Content starts

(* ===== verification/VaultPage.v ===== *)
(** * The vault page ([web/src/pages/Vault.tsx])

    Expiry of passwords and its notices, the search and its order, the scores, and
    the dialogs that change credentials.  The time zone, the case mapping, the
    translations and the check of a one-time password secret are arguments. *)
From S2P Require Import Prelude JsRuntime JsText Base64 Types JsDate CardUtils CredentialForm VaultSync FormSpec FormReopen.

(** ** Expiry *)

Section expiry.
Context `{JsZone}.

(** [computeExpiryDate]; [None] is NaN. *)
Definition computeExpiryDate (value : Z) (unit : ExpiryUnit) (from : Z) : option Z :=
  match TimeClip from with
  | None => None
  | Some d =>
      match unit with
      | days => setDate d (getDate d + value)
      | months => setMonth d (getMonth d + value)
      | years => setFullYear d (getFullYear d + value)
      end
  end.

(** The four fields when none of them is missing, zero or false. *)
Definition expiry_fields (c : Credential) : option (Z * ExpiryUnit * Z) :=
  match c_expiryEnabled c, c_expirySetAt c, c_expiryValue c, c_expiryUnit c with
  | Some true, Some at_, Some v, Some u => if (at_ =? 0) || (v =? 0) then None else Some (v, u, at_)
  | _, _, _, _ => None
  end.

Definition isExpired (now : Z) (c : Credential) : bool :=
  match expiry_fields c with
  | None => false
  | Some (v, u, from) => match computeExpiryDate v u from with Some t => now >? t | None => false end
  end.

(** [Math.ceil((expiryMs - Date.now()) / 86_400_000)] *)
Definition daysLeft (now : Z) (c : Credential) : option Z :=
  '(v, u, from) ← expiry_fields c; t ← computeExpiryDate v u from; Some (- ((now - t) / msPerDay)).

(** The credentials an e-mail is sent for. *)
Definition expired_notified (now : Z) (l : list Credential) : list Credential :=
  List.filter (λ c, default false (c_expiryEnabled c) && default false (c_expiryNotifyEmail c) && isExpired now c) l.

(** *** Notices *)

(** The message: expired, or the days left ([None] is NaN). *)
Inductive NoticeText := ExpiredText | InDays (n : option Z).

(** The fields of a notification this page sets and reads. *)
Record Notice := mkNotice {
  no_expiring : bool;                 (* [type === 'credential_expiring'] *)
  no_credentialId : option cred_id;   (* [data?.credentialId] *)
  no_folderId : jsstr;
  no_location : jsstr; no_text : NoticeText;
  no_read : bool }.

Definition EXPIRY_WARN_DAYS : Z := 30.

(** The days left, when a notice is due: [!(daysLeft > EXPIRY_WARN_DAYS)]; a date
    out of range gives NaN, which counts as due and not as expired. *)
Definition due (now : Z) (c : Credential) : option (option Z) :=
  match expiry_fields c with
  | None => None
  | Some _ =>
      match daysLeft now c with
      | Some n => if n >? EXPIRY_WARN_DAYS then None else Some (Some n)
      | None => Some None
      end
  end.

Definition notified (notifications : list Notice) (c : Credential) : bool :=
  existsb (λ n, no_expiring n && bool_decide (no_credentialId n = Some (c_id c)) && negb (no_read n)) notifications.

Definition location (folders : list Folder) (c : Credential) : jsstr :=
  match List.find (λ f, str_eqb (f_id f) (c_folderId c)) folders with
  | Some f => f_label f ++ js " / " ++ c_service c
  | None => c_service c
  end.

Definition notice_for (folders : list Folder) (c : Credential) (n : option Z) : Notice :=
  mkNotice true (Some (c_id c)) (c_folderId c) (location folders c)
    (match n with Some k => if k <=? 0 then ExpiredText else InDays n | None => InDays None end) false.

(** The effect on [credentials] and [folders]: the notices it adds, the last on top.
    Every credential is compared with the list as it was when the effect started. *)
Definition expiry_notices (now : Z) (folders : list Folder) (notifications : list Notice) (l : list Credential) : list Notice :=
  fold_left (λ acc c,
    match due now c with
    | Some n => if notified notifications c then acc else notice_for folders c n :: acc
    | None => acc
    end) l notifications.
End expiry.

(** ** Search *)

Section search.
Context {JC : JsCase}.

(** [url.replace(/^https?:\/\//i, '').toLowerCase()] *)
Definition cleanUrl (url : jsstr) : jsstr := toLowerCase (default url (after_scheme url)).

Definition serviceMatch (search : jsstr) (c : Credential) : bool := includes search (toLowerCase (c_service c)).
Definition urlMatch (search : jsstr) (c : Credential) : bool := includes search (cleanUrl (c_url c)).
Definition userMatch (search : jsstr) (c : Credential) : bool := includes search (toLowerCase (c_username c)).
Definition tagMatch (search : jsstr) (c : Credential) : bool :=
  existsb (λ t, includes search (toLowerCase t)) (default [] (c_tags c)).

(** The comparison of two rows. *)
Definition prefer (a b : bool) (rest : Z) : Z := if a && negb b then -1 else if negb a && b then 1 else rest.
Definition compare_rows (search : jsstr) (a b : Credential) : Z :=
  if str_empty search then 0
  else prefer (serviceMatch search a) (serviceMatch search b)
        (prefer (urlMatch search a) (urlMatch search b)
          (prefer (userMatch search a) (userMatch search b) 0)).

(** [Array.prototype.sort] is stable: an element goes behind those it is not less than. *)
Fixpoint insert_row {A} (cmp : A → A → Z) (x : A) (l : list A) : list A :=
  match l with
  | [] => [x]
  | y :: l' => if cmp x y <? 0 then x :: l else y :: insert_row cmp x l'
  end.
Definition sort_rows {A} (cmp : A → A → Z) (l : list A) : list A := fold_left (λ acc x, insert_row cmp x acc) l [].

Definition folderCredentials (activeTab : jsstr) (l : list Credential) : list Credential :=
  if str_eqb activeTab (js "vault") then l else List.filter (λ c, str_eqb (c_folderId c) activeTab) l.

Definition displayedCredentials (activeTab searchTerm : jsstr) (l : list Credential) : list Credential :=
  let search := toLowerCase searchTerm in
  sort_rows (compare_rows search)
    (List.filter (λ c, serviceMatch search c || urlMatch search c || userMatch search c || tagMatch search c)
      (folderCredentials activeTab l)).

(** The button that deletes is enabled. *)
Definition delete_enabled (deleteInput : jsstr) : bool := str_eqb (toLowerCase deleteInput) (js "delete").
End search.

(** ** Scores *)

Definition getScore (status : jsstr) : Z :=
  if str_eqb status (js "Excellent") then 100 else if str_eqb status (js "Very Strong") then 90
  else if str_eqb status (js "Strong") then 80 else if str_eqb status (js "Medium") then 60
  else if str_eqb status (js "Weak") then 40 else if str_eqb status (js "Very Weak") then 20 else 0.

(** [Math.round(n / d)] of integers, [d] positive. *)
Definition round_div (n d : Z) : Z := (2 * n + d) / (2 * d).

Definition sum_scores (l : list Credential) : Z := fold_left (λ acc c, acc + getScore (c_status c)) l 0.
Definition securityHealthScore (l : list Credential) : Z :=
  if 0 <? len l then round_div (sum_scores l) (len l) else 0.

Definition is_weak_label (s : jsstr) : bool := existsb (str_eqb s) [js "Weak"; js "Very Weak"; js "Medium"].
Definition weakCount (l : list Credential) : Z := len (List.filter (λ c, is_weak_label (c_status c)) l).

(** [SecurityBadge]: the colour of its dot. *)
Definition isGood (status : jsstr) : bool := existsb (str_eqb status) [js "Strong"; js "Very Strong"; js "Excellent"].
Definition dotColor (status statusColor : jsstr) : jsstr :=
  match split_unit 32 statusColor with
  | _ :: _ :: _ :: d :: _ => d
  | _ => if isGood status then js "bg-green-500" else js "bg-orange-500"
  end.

Content ends

In the listing above, find the line containing "(** [Math.ceil((expiryMs - Date.now())" and the line containing "Definition expired_notified (now". Output them and every line between, exactly, and nothing else.

(** [Math.ceil((expiryMs - Date.now()) / 86_400_000)] *)
Definition daysLeft (now : Z) (c : Credential) : option Z :=
  '(v, u, from) ← expiry_fields c; t ← computeExpiryDate v u from; Some (- ((now - t) / msPerDay)).

(** The credentials an e-mail is sent for. *)
Definition expired_notified (now : Z) (l : list Credential) : list Credential :=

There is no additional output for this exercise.